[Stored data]
========================
(** What matters of a connection: its dispatch, and the texts it read. *)
Definition view (c : connection) : option nat * list string :=
  (dispatching c, dispatched (session c)).

Definition of_session (sid : string) acc : list SendMessageEvent :=
  filter (fun e => SendMessageEvent_sessionId e = sid) acc.

Lemma of_session_app sid l1 l2 : of_session sid (l1 ++ l2) = of_session sid l1 ++ of_session sid l2.
Proof. apply filter_app. Qed.

(** The events a client asked for, in the order of its texts. *)
Definition requests (k : nat) (raws : list string) : list SendMessageEvent :=
  omap (requested_event (session_name k)) raws.

Lemma requests_session k raws e : e ∈ requests k raws -> SendMessageEvent_sessionId e = session_name k.
Proof.
  unfold requests. intros (raw & _ & Hreq)%list_elem_of_omap. by eapply requested_session.
Qed.

(** Events of one client among those of a session of that, or another, name. *)
Lemma of_session_own k B raws l :
  l ++ B = requests k raws -> of_session (session_name k) l = l.
Proof.
  intros Hl. apply list_filter_all, Forall_forall. intros e He.
  eapply requests_session. rewrite <- Hl. apply elem_of_app. by left.
Qed.
Lemma of_session_other j l :
  (forall e, e ∈ l -> SendMessageEvent_sessionId e <> session_name j) ->
  of_session (session_name j) l = [].
Proof. intros Hl. by apply list_filter_none, Forall_forall. Qed.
========================
* **TASK GOAL**
Output the records again in full. Keep every character as written.

* **THE ANSWER**
(** What matters of a connection: its dispatch, and the texts it read. *)
Definition view (c : connection) : option nat * list string :=
  (dispatching c, dispatched (session c)).

Definition of_session (sid : string) acc : list SendMessageEvent :=
  filter (fun e => SendMessageEvent_sessionId e = sid) acc.

Lemma of_session_app sid l1 l2 : of_session sid (l1 ++ l2) = of_session sid l1 ++ of_session sid l2.
Proof. apply filter_app. Qed.

(** The events a client asked for, in the order of its texts. *)
Definition requests (k : nat) (raws : list string) : list SendMessageEvent :=
  omap (requested_event (session_name k)) raws.

Lemma requests_session k raws e : e ∈ requests k raws -> SendMessageEvent_sessionId e = session_name k.
Proof.
  unfold requests. intros (raw & _ & Hreq)%list_elem_of_omap. by eapply requested_session.
Qed.

(** Events of one client among those of a session of that, or another, name. *)
Lemma of_session_own k B raws l :
  l ++ B = requests k raws -> of_session (session_name k) l = l.
Proof.
  intros Hl. apply list_filter_all, Forall_forall. intros e He.
  eapply requests_session. rewrite <- Hl. apply elem_of_app. by left.
Qed.
Lemma of_session_other j l :
  (forall e, e ∈ l -> SendMessageEvent_sessionId e <> session_name j) ->
  of_session (session_name j) l = [].
Proof. intros Hl. by apply list_filter_none, Forall_forall. Qed.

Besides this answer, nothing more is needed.